This is usually the most prominent section on a CV and it’s worth spending some time making sure you have identified the most relevant experience for the job. This section is normally laid out in reverse chronological order with most recent experience at the top.

Keep your experience short and accurate, listing the company name, duration of employment in years, your title and the type of aircraft that you flew on.

You may have one particular job or work experience that you really want to highlight. You could create a new section titled ‘Engineering Experience’, or ‘Flight Experience’ and put this first. Your remaining experiences can then be put under ‘Further Experience’.

 

If this is your first job in aviation, lead with your qualifications and then add detail on the transferable skills you have gained from your experience. If you’ve been in the game a while, start with you experience as it’s more recent and relevant to the job.

Skills

Amongst others, employers will be looking out for skills such as positivity, loyalty, creativity, adaptability, tenacity and being a team player. These are highly desirable for employers and should be mentioned in your CV personal statement or cover letter.

Avoid using buzzwords or including skills for the sake of it. If you make a statement, back it up with an example of how you demonstrated that trait.

If you’re new to the aviation industry, demonstrate how you have transferable skills from other industries you’ve worked in. For example, you’ve only ever worked in a restaurant and you’re applying for a cabin crew position. Demonstrate how your time at the restaurant taught you:

Valuable insights into the hospitality industry.

How to communicate with customers effectively.

Excellent customer service skills, including being patient and resilient.

How to pay attention to detail in a fast paced environment.

How to deal with handling money.   

 

How to multitask.

Past work experience that might not appear to be directly relevant to the job at hand might show another dimension, depth, ability, or skill that actually is relevant or applicable.”

Alyssa Gelbard, Career Expert

Interests & Hobbies

A section on your CV which includes a diverse range of interests can help you seem interesting and personable. Highlight interests that have helped you develop the skills that the employer is looking for. Don’t mention ‘passive interests’ such as watching TV or playing games, especially if the job requires you working alongside other people.

Interests and hobbies are subjective. Some employers believe that they are an integral part of the application, whereas some will only find them beneficial if they are looking for a particular fit in their company culture.

 

References

References act as a third party endorsement and are used by hiring managers to reassure them that they are about to offer a position to the right candidate.
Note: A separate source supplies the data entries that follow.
(* ===== verification/WorkerPool.v ===== *)
(** * The bounded worker pool of worker-core

    [src/worker-core/worker-pool.ts], [worker-pool-capacity.ts] and
    [worker-pool-retry.ts]: the slots, the waiting queue, the capacity-driven
    drain timer, retries on another slot, idempotent runs, slot restarts,
    start, prewarm and dispose.

    A slot is an object that several closures share, so slots live in a [heap]
    and the array [slots] holds references into it; a [None] in the array is a
    hole, which assignment beyond its end leaves. The code between two awaits
    runs without interruption, so every asynchronous method is cut at its
    awaits: [runs] records where each job is, [procs] where each call of
    start, prewarm, restartSlot and dispose is, and an [event] makes one of
    them proceed. What the pool reads from outside (the clock, the workers'
    [capacity()], the registry of recovery preparations) is an [oracle] that
    answers each read afresh. Workers and their outcomes are events. *)

From stdpp Require Import base numbers list option sets strings pretty.
From S2P Require Import Prelude AccountCapacity.
Import Capacity.

#[local] Open Scope Z_scope.

Module Pool.

Inductive WorkerState : Set :=
| Created | Starting | Started | Prewarming | Ready | Draining | Disposed_ | Failed.

#[global] Instance WorkerState_eq_dec : EqDecision WorkerState.
Proof. solve_decision. Defined.

Inductive ErrorCode : Set :=
| not_started | already_started | disposed | start_failed | start_timeout | prewarm_failed
| shutdown_timeout | pool_draining | capacity_unavailable | queue_full | run_aborted | pool_empty
| selector_invalid | slot_busy | slot_not_found | slot_restart_failed | slot_failed
(** Errors of the worker, of its factory, the aggregate of failed disposals, and
    the reading of a property of [undefined]. *)
| worker_error | factory_error | dispose_failed | type_error.

#[global] Instance ErrorCode_eq_dec : EqDecision ErrorCode.
Proof. solve_decision. Defined.

(** Messages and causes are left out. *)
Record PoolError : Set := mkErr { code : ErrorCode; err_details : record_of_strings }.

Abbreviation plain_error c := (mkErr c []).

(** ** Retry policies: worker-pool-retry.ts *)

Record RetryOptions : Set := mkRetry {
  maxAttempts : option num; retryOnSlotCapacityUnavailable : option bool; capacityPollMs : option num }.

Record Policy : Set := mkPolicy { p_maxAttempts : num; p_retry : bool; p_pollMs : num }.

Definition runAbortedError : PoolError := plain_error run_aborted.

Definition isStartTimeoutError (e : PoolError) : bool := bool_decide (code e = start_timeout).

Definition normalizeIdempotencyKey (v : option jsstring) : option jsstring := optional_trimmed v.

Definition retryPolicy (opt pool : option RetryOptions) : Policy :=
  mkPolicy
    (num_max (num_of_Z 1)
       (default (num_of_Z 1) (coalesce (opt ≫= maxAttempts) (pool ≫= maxAttempts))))
    (default false (coalesce (opt ≫= retryOnSlotCapacityUnavailable)
                             (pool ≫= retryOnSlotCapacityUnavailable)))
    (num_max (num_of_Z 250)
       (default (num_of_Z 30000) (coalesce (opt ≫= capacityPollMs) (pool ≫= capacityPollMs)))).

(** ** Capacities: worker-pool-capacity.ts *)

Record SlotSnapshot : Set := mkSlotSnapshot {
  slotIndex : nat; sn_workerId : jsstring; sn_busy : bool; sn_capacity : Snapshot }.

Definition isResettableCapacity (c : Snapshot) : bool :=
  bool_decide (availability c = Cooldown) || bool_decide (availability c = QuotaExhausted).

Definition normalizeCapacity (c : Snapshot) (now : date) : Snapshot :=
  if negb (isResettableCapacity c) then c
  else match cooldownUntil c with
       | None => c
       | Some d => if date_ltb now d then c else reset_snapshot c
       end.

Definition isAuthBlockedCapacity (c : Snapshot) : bool :=
  has_reason (js "auth_invalid") c || has_reason (js "auth_missing") c ||
  has_reason (js "account_unavailable") c || has_reason (js "provider_session_invalid") c ||
  has_reason (js "reconnect_required") c ||
  bool_decide (detail (details c) "code" = Some (js "auth_invalid")) ||
  bool_decide (detail (details c) "code" = Some (js "provider_session_invalid")).

(** The string of an availability. *)
Definition availability_name (a : Availability) : jsstring :=
  js match a with
     | Available => "available" | Busy => "busy" | Warming => "warming" | Cooldown => "cooldown"
     | QuotaExhausted => "quota_exhausted" | Degraded => "degraded" | Disabled => "disabled"
     end.

Definition decimal (n : N) : jsstring := js (pretty n).

Section summaries.
(** [left.localeCompare(right) > 0], which depends on the host's locale data. *)
Context (locale_after : jsstring → jsstring → bool).

Fixpoint entry_insert (x : jsstring * N) (l : list (jsstring * N)) : list (jsstring * N) :=
  match l with
  | [] => [x]
  | y :: l' => if locale_after x.1 y.1 then y :: entry_insert x l' else x :: l
  end.

Definition summarize (keys : list jsstring) : jsstring :=
  let counts := foldl (λ m k, map_set m k (default 0 (map_get m k) + 1)%N) [] keys in
  js_join (js ",") (map (λ '(k, n), k ++ js ":" ++ decimal n) (foldr entry_insert [] counts)).

Definition summarizeAvailability (l : list SlotSnapshot) : jsstring :=
  summarize (map (λ s, availability_name (availability (sn_capacity s))) l).

Definition summarizeReasons (l : list SlotSnapshot) : jsstring :=
  summarize (omap (λ s, truthy_opt (coalesce (reason (sn_capacity s))
                                             (detail (details (sn_capacity s)) "code"))) l).
(** The persisted snapshot; its schema version is always 1. *)
Record Snapshot : Set := mkSnapshot {
  s_authorityDigest : jsstring; s_slots : list Allocation; s_generation : Z; s_accepted : list Child }.

#[global] Instance Snapshot_eq_dec : EqDecision Snapshot.
Proof. solve_decision. Defined.

(** ** Validation *)

Abbreviation res := (result LedgerError).

(** No unpaired surrogate. *)
Fixpoint well_formed (s : jsstring) : bool :=
  match s with
  | [] => true
  | c :: s' =>
      if (55296 <=? c)%N && (c <=? 56319)%N then
        match s' with
        | d :: s'' => if (56320 <=? d)%N && (d <=? 57343)%N then well_formed s'' else false
        | [] => false
        end
      else if (56320 <=? c)%N && (c <=? 57343)%N then false
      else well_formed s'
  end.

Definition text (v : jsstring) (limit : nat) : res unit :=
  guard (truthy v && (length v <=? limit)%nat && well_formed v) invalid_text.

Definition is_hex (c : N) : bool :=
  ((48 <=? c)%N && (c <=? 57)%N) || ((97 <=? c)%N && (c <=? 102)%N).

(** [/^[a-f0-9]{n}$/]. *)
Definition hex (n : nat) (v : jsstring) : bool := (length v =? n)%nat && forallb is_hex v.

Definition digest (v : jsstring) : res unit := guard (hex 64 v) invalid_digest.

Definition max_safe : Z := 9007199254740991.

Definition safe_integer (v : num) : bool :=
  is_integer v && num_leb (num_of_Z (- max_safe)) v && num_leb v (num_of_Z max_safe).

Definition integer (v : num) : res unit :=
  guard (safe_integer v && negb (num_ltb v (num_of_Z 1))) invalid_integer.

(** ** Canonical encodings: [JSON.stringify] of an array of strings and
    integers *)

Definition encode_key (s : Scope) (k : jsstring) : jsstring :=
  json_array [json_string (js "keyed-child-key"); js "1"; json_string (projectId s);
    json_string (workstreamId s); json_string (controllerId s); json_string k].

Definition encodeChildKey (s : Scope) (k : jsstring) : res jsstring :=
  for_each (λ id, text id 128) [projectId s; workstreamId s; controllerId s] ;;
  text k 128 ;;
  Ok (encode_key s k).

Section Ledger.
(** SHA-256 of the UTF-8 of a string, in hexadecimal. *)
Context (sha : jsstring → jsstring).

Definition authorityHash (a : Authority) : jsstring :=
  sha (json_array [json_string (js "keyed-child-authority"); js "1"; json_string (projectId (scope a));
    json_string (workstreamId (scope a)); json_string (controllerId (scope a));
    json_string (grantDigest a); json_string (reviewedSnapshotDigest a); json_string (accountId a);
    json_string (sourceSha a); json_string (artifactSha a); json_integer (absoluteDeadline a);
    json_integer (maxGoalTurns a); json_string (effectiveOptionDigest a)]).

Definition authorityDigest (l : Ledger) : jsstring := authorityHash (authority l).

Definition allocationCopy (a : Allocation) : res unit :=
  for_each (λ id, text id 128)
    [slotId a; requestId a; operationId a; childHandle a; startId a; unitCorrelation a].

Definition distinct (l : list jsstring) : bool := bool_decide (NoDup l).

Definition create (tok : nat) (a : Authority) (sl : list Allocation) : res Ledger :=
  encodeChildKey (scope a) (js "validation") ;;
  text (accountId a) 128 ;;
  for_each digest [grantDigest a; reviewedSnapshotDigest a; effectiveOptionDigest a] ;;
  guard (hex 40 (sourceSha a)) invalid_sha ;;
  guard (hex 40 (artifactSha a) || hex 64 (artifactSha a)) invalid_sha ;;
  integer (absoluteDeadline a) ;;
  integer (maxGoalTurns a) ;;
  guard ((1 <=? length sl)%nat && (length sl <=? 128)%nat) invalid_allowance ;;
  for_each allocationCopy sl ;;
  guard (distinct (map slotId sl) && distinct (map requestId sl) && distinct (map operationId sl) &&
         distinct (map childHandle sl) && distinct (map startId sl) && distinct (map unitCorrelation sl))
    duplicate_allocation ;;
  guard (distinct (concat (map (λ s, [operationId s; childHandle s]) sl))) ambiguous_handle ;;
  Ok (mkLedger tok None a sl [] 0).
(* ===== verification/IntegrationAttempt.v ===== *)
(** * Integration attempts

    [src/worker-core/integration/domain/integration-attempt.ts]: the state
    machine that takes the reviewed output of a worker to a pushed commit, and
    the normalisation of the file lists it compares.

    An attempt is an immutable record; an operation returns the next record or
    throws. [node:path] is modelled for a POSIX host: [isAbsolute] looks at the
    first character and [posix.normalize] works on slash-separated segments.
    [toLowerCase] is modelled on ASCII letters, which is exact where it is
    used: its result must match a pattern of hexadecimal digits, and no
    character outside ASCII lowers to one. *)

From stdpp Require Import base numbers list option sets strings.
From S2P Require Import Prelude Json.

#[local] Open Scope Z_scope.

Module Integration.

(** ** Data *)

Inductive Status : Set :=
| Opened | Applied | ChecksRunning | ChecksFailed | ChecksPassed | CommitCreated | Pushed | Rejected.
Inductive ReviewStatus : Set := ReviewApproved | ReviewRejected | ReviewNeedsHuman.
Inductive CheckStatus : Set := CheckPassed | CheckFailed | CheckTimedOut.
Inductive Integrity : Set := Unchanged | Restored | Unverified.
Inductive SecretScan : Set := ScanPassed | ScanFailed.
Inductive PushStatus : Set := PushPushed | PushFailed.
Inductive BaseRevision : Set := BaseCurrent | BaseStale | BaseNeedsRebaseCheck | BaseUnknown.

#[global] Instance Status_eq_dec : EqDecision Status.
Proof. solve_decision. Defined.

Definition status_name (s : Status) : jsstring :=
  js match s with
     | Opened => "opened" | Applied => "applied" | ChecksRunning => "checks_running"
     | ChecksFailed => "checks_failed" | ChecksPassed => "checks_passed"
     | CommitCreated => "commit_created" | Pushed => "pushed" | Rejected => "rejected"
     end.
(** Writing and reading a session are inverse. Under any faults that do not
    stop it, an accepted write is followed by a read that returns the artifact
    written, without its dates, at the generation and hash the write reported. *)
Theorem write_read_roundtrip (h : history) (fs : list fault) (i : WriteInput) (now : date) (n : list N) (g : Z) (hash : jsstring) :
  let w := write i now n (fs, run h empty_disk) in
  w.2 = Ok (Accepted g hash) →
  ∃ md, (read_session (w_instance i) (Some own_provider) ([], w.1.2)).2 =
    Ok (Some (mkEnvelope (w_instance i) own_provider
      (mkArtifact (kind (nextArtifact i)) own_provider (formatVersion (nextArtifact i)) (bytes (nextArtifact i))
         (contentType (nextArtifact i)) None None) g hash md)).
Proof.
  intros w Hw. pose proof (write_wp _ (run_keyed h) i now n fs) as H. fold w in H.
  destruct w as [[fs' d'] r]; simpl in *. subst r. destruct H as (_ & (Hpub & -> & ->)).
  pose proof Hpub as (_ & Hown & _ & Hg & _ & Hs). set (d := run h empty_disk) in *.
  destruct (next_record_fields i (sessions d !! w_instance i) n) as (F1 & F2 & F3 & F4 & _).
  pose proof (next_record_sealed i (sessions d !! w_instance i) n) as F5. set (rec := next_record _ _ _) in *.
  exists (metadata rec). unfold read_session, readRecord. erewrite bind_quiet by apply read_quiet.
  rewrite Hs, lookup_insert_eq, F1, F2, js_eqb_refl. cbn [negb].
  assert (generation rec = expectedGeneration i + 1) as F3'.
  { rewrite F3, Hg. unfold current_generation. by destruct (sessions d !! w_instance i). }
  assert (match truthy_opt (Some own_provider) with Some e => negb (js_eqb e own_provider) | None => false end = false) as ->.
  { unfold truthy_opt. destruct (truthy own_provider); [by rewrite js_eqb_refl|done]. }
  unfold decryptArtifact. rewrite F5, F2. cbn [artifact Custody.nonce authTag encryptedBytes].
  rewrite unseal_seal. erewrite bind_quiet by reflexivity. rewrite F3', F4. reflexivity.
Qed.
End read.
End Stores.

(** ** A deployment run by hand *)

Module Demo.

Definition sha (b : list N) : jsstring := js "h" ++ b.
Definition b64 (b : list N) : jsstring := b.
Definition enc (n b : list N) : list N * list N := (b, n).
Definition dec (n t b : list N) : option (list N) := Some b.
Definition prov : jsstring := js "codex".
Definition p : jsstring := js "acct".
Definition at_ (t : Z) : date := At t.
Definition art (s : string) : Artifact := mkArtifact JsonFile prov (js "v1") (js s) (js "application/json") None None.

Abbreviation wr := (write sha b64 enc prov None true).
Abbreviation exec := (run sha b64 enc prov None true).

(** The first session, written without a lease. *)
Definition first : WriteInput := mkWriteInput p 0 (art "one") (js "k1") (js "none") None.
Definition hash1 : jsstring := computeSessionGenerationHash b64 (art "one").
Definition id1 : jsstring :=
  lease_prefix ++ hashText sha (js_join nul [p; js "run"; json_Z 1; hash1; js "r"]).
Definition second : WriteInput := mkWriteInput p 1 (art "two") (js "k2") id1 None.
Definition hash2 : jsstring := computeSessionGenerationHash b64 (art "two").

(** A worker restores that session and is about to write it back. *)
Definition restored : history :=
  [([], Write first (at_ 0) []); ([], Acquire p (js "run") 1 (num_of_Z 1000) hash1 (at_ 1) (js "r"));
   ([], Finalize id1 hash1 (at_ 2) (at_ 2)); ([], Start id1 None (at_ 3) (at_ 3))].

(** The process stops right after the session file was replaced. *)
Definition crash : list fault := [Fine; Fine; Fine; Fine; CrashAfter].
Definition later : history := [([FailAfter], Acquire p (js "run2") 1 (num_of_Z 1000) hash2 (at_ 500) (js "s"))].

(** The write of [second] that dies, replayed later by another call. *)
Lemma write_takes_effect_once_witness :
  let d := exec restored empty_disk in
  let d1 := (wr second (at_ 4) [] (crash, d)).1.2 in
  content d1 ≠ content d ∧
  (wr second (at_ 4) [] (crash, d)).2 = Throw Crashed ∧
  let '((_, d3), r) := wr second (at_ 9) [] ([], exec later d1) in
  content d3 = content (exec later d1) ∧ r = Ok (IdempotentReplay 2 hash2).
Proof.
  assert (content (wr second (at_ 4) [] (crash, exec restored empty_disk)).1.2 ≠ content (exec restored empty_disk)) as Hne.
  { intros H. apply (f_equal (λ m, generation <$> m !! p)) in H. revert H. by vm_compute. }
  split; [exact Hne|]. split; [by vm_compute|].
  pose proof (write_takes_effect_once sha b64 enc prov None true restored later crash [] second second (at_ 4) (at_ 9) [] []
    Hne ltac:(by repeat constructor) eq_refl eq_refl) as H. cbv zeta in H.
  destruct (wr second (at_ 9) [] _) as [[fs3 d3] r] eqn:E. destruct H as [H1 H2]. split; [exact H1|].
  apply (f_equal snd) in E. revert E. vm_compute. congruence.
Defined.

Lemma interrupted_write_completes_witness :
  let d1 := (wr second (at_ 4) [] (crash, exec restored empty_disk)).1.2 in
  ∃ d2, wr second (at_ 900) [] ([], d1) = (([], d2), Ok (IdempotentReplay 2 hash2)) ∧
    sessions d2 = sessions d1 ∧ has_receipt d2 id1 (mkReceipt hash2 (js "k2")).
Proof.
  apply (interrupted_write_completes sha b64 enc prov None true restored crash second (at_ 4) (at_ 900) [] []).
  - intros b. by unfold sha.
  - intros H. apply (f_equal (λ m, generation <$> m !! p)) in H. revert H. by vm_compute.
Defined.

(** The whole life of a lease. *)
Definition written : history :=
  restored ++ [([], Write second (at_ 4) []); ([], Commit true id1 hash2 (js "k2") (at_ 5) (at_ 5))].

Lemma committed_lease_backed_witness :
  ∃ l next key, leases (exec written empty_disk) !! id1 = Some l ∧ state l = Committed ∧
    nextGenerationHash l = Some next ∧ idempotencyKey l = Some key ∧
    (next = restoredGenerationHash l ∨ ∃ g, entry (exec written empty_disk) (l_provider l) key = Some (g, next)).
Proof.
  destruct (leases (exec written empty_disk) !! id1) as [l|] eqn:El; [|exfalso; revert El; by vm_compute].
  assert (state l = Committed) as Hc.
  { apply (f_equal (fmap state)) in El. revert El. vm_compute. congruence. }
  destruct (committed_lease_backed sha b64 enc prov None true written id1 l ltac:(by repeat constructor) El Hc)
    as (next & key & H). exists l, next, key. split; [done|]. split; [done|exact H].
Defined.

Lemma session_lease_exclusive_witness :
  let d0 := exec (take 1 restored) empty_disk in
  let a := acquire sha p (js "run") 1 (num_of_Z 1000) hash1 (at_ 1) (js "r") ([], d0) in
  a.2 = Ok (Granted id1 (at_ 1001)) ∧
  ∀ run' att' ttl' restored' random' id' until',
    (acquire sha p run' att' ttl' restored' (at_ 1000) random' ([], exec (drop 2 restored) a.1.2)).2 ≠ Ok (Granted id' until').
Proof.
  cbv zeta. split; [by vm_compute|].
  apply (session_lease_exclusive sha b64 enc prov None true (take 1 restored) (drop 2 restored) [] [] p (js "run") 1 (num_of_Z 1000)
    hash1 (at_ 1) (at_ 1000) (js "r") id1 (at_ 1001)); [by vm_compute|by repeat constructor|done].
Defined.

Lemma read_authentic_witness :
  match (read_session dec p None ([], exec written empty_disk)).2 with
  | Ok (Some e) => e_generation e = 2 ∧ e_generationHash e = computeSessionGenerationHash b64 (e_artifact e)
  | _ => False
  end.
Proof.
  pose proof (read_authentic sha b64 enc dec prov None true (λ n b, eq_refl) written p None []) as H.
  destruct (read_session dec p None ([], exec written empty_disk)).2 as [[e|]|x] eqn:E.
  - destruct H as (_ & _ & _ & H & _). split; [|exact H].
    transitivity (match (read_session dec p None ([], exec written empty_disk)).2 with
                  | Ok (Some e) => e_generation e | _ => 0 end); [by rewrite E|by vm_compute].
  - revert E. by vm_compute.
  - revert E. by vm_compute.
Defined.

Lemma write_read_roundtrip_witness :
  ∃ md, (read_session dec p (Some prov) ([], (wr second (at_ 4) [] ([], exec restored empty_disk)).1.2)).2 =
    Ok (Some (mkEnvelope p prov (art "two") 2 hash2 md)).
Proof.
  apply (write_read_roundtrip sha b64 enc dec prov None true (λ n b, eq_refl) restored [] second (at_ 4) [] 2 hash2).
  by vm_compute.
Defined.

(** An acquisition whose active record is published but whose directory cannot
    be synced throws, and removes the lease record only: the active record stays
    and refuses everyone until it expires, and no release can remove it. *)
Definition orphaned : disk :=
  (acquire sha p (js "run") 1 (num_of_Z 1000) hash1 (at_ 1) (js "r") ([Fine; Fine; Fine; FailAfter], empty_disk)).1.2.

Theorem failed_acquire_orphans :
  (acquire sha p (js "run") 1 (num_of_Z 1000) hash1 (at_ 1) (js "r") ([Fine; Fine; Fine; FailAfter], empty_disk)).2 = Throw IoError ∧
  leases orphaned = ∅ ∧ leaseId <$> active orphaned !! p = Some id1 ∧
  release id1 (js "reason") (at_ 2) ([], orphaned) = (([], orphaned), Ok tt) ∧
  (acquire sha p (js "run2") 1 (num_of_Z 1000) hash1 (at_ 1000) (js "s") ([], orphaned)).2 = Ok Denied.
Proof. repeat split; by vm_compute. Qed.
End Demo.
End Custody.
(* ===== verification/SessionRuntime.v ===== *)
(** * The session runtime

    [src/core/application/runtime.ts] ([RuntimeKernel]) with the helpers it is
    split into: [runtime-results.ts], [runtime-static-session.ts],
    [runtime-health.ts] and [task-session-writeback.ts].

    The runtime talks to its ports: session store, lease store, session driver,
    agent driver, workspace, session lifecycle, redactor, observability and id
    generator. An operation is a program of port calls, [prog]; each call is
    answered with a value or an exception, and nothing else is assumed of the
    answer, so that a theorem about a program holds for all ports. The kernel's
    own state is passed along, next to the outcome. Clock readings only measure
    durations for events and are left out, as is the metadata of events. What
    the callbacks given to the agent do happens inside the agent's answer.

    Calls of the runtime do not overlap here: the fields [pending] and
    [finalizationPending], which make a second caller wait for the first, are
    always absent when a call starts. *)

From stdpp Require Import base numbers list option gmap strings.
From S2P Require Import Prelude Json SessionCustody RuntimePolicy.

#[local] Open Scope Z_scope.
#[local] Set Default Proof Using "Type*".

Module Runtime.
Import RuntimePolicy Custody.

(** ** Data *)

Record RuntimeWarning : Set := mkWarning { w_code : string; w_message : string }.

Record ProviderFailure : Set := mkProviderFailure {
  f_code : string; retryable : bool; reconnectRequired : bool; f_safeMessage : string;
  causeCategory : option string }.

Inductive TaskExecution : Set := RunOnce | Goal_until (completionCondition : jsstring).

Record ProviderTask : Set := mkTask { t_kind : TaskKind; execution : option TaskExecution; prompt : jsstring }.

Record RunContext : Set := mkRun { rc_runId : jsstring; rc_attempt : Z }.

(** A credential update is an object, and is compared as one. *)
Record Update : Set := mkUpdate { u_ref : N; u_artifact : Artifact }.

(** The fields of a result that the runtime only passes on are [output]. *)
Inductive TaskResult : Set :=
| TaskCompleted (output : jsstring) (sessionUpdate : option Update) (warnings : list RuntimeWarning)
| TaskWaiting (output : jsstring) (warnings : list RuntimeWarning)
| TaskFailed (failure : ProviderFailure) (sessionUpdate : option Update) (warnings : list RuntimeWarning).

Definition task_warnings (r : TaskResult) : list RuntimeWarning :=
  match r with TaskCompleted _ _ w | TaskWaiting _ w | TaskFailed _ _ w => w end.

(** [{ ...result, warnings: [...result.warnings, ...more] }]. *)
Definition add_warnings (r : TaskResult) (more : list RuntimeWarning) : TaskResult :=
  match r with
  | TaskCompleted o u w => TaskCompleted o u (w ++ more)
  | TaskWaiting o w => TaskWaiting o (w ++ more)
  | TaskFailed f u w => TaskFailed f u (w ++ more)
  end.

Definition session_update (r : TaskResult) : option Update :=
  match r with TaskCompleted _ u _ | TaskFailed _ u _ => u | TaskWaiting _ _ => None end.

Inductive Validation : Set := Valid (warnings : list RuntimeWarning) | Invalid (failure : ProviderFailure).

Inductive Freshness : Set := Fresh (warnings : list RuntimeWarning) | RefreshRecommended (warnings : list RuntimeWarning).

Inductive ProviderState : Set := Unchanged | Refreshed | NeedsReconnect | QuotaLimited | PermissionRequired.

Record RefreshedSession : Set := mkRefreshed {
  rs_artifact : Artifact; providerState : ProviderState; rs_warnings : list RuntimeWarning }.

Inductive BlockedReason : Set := provider_reconnect_required | permission_required | quota_limited.

Inductive SkippedReason : Set := stale_generation | session_unchanged | refresh_not_required.

#[global] Instance SkippedReason_eq_dec : EqDecision SkippedReason.
Proof. solve_decision. Defined.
Only include references on your CV if you’ve been asked to in the job description. Avoid the classic line ‘References available on request’. This is unnecessary and takes up valuable room on your CV. An employer will contact you for details of references if they are considering offering you a position.

 

When contacting your reference, they could ask for:

A character reference

Details about responsibility

Length of employment

Punctuality and attendance

Overall performance

Reason for leaving

 

Who should I choose?

Choose your referees carefully, usually it would be your most recent employer. If you don’t have a recent employer, teachers, business acquaintances, customers and organisational leaders can all verify that you are who you say you are.

Avoid choosing family or friends where possible. It’s also considered good etiquette to ask for people’s permission to act as your referee. By notifying them beforehand, it also gives them chance to prepare for any questions, should they be contacted.  

 

What are they saying about you?

Under the Data Protection Act, you have the right to view any references given by your previous employers. If you disagree with any comments, you may wish to address the matter with you previous employer or remove them as your reference in future applications.  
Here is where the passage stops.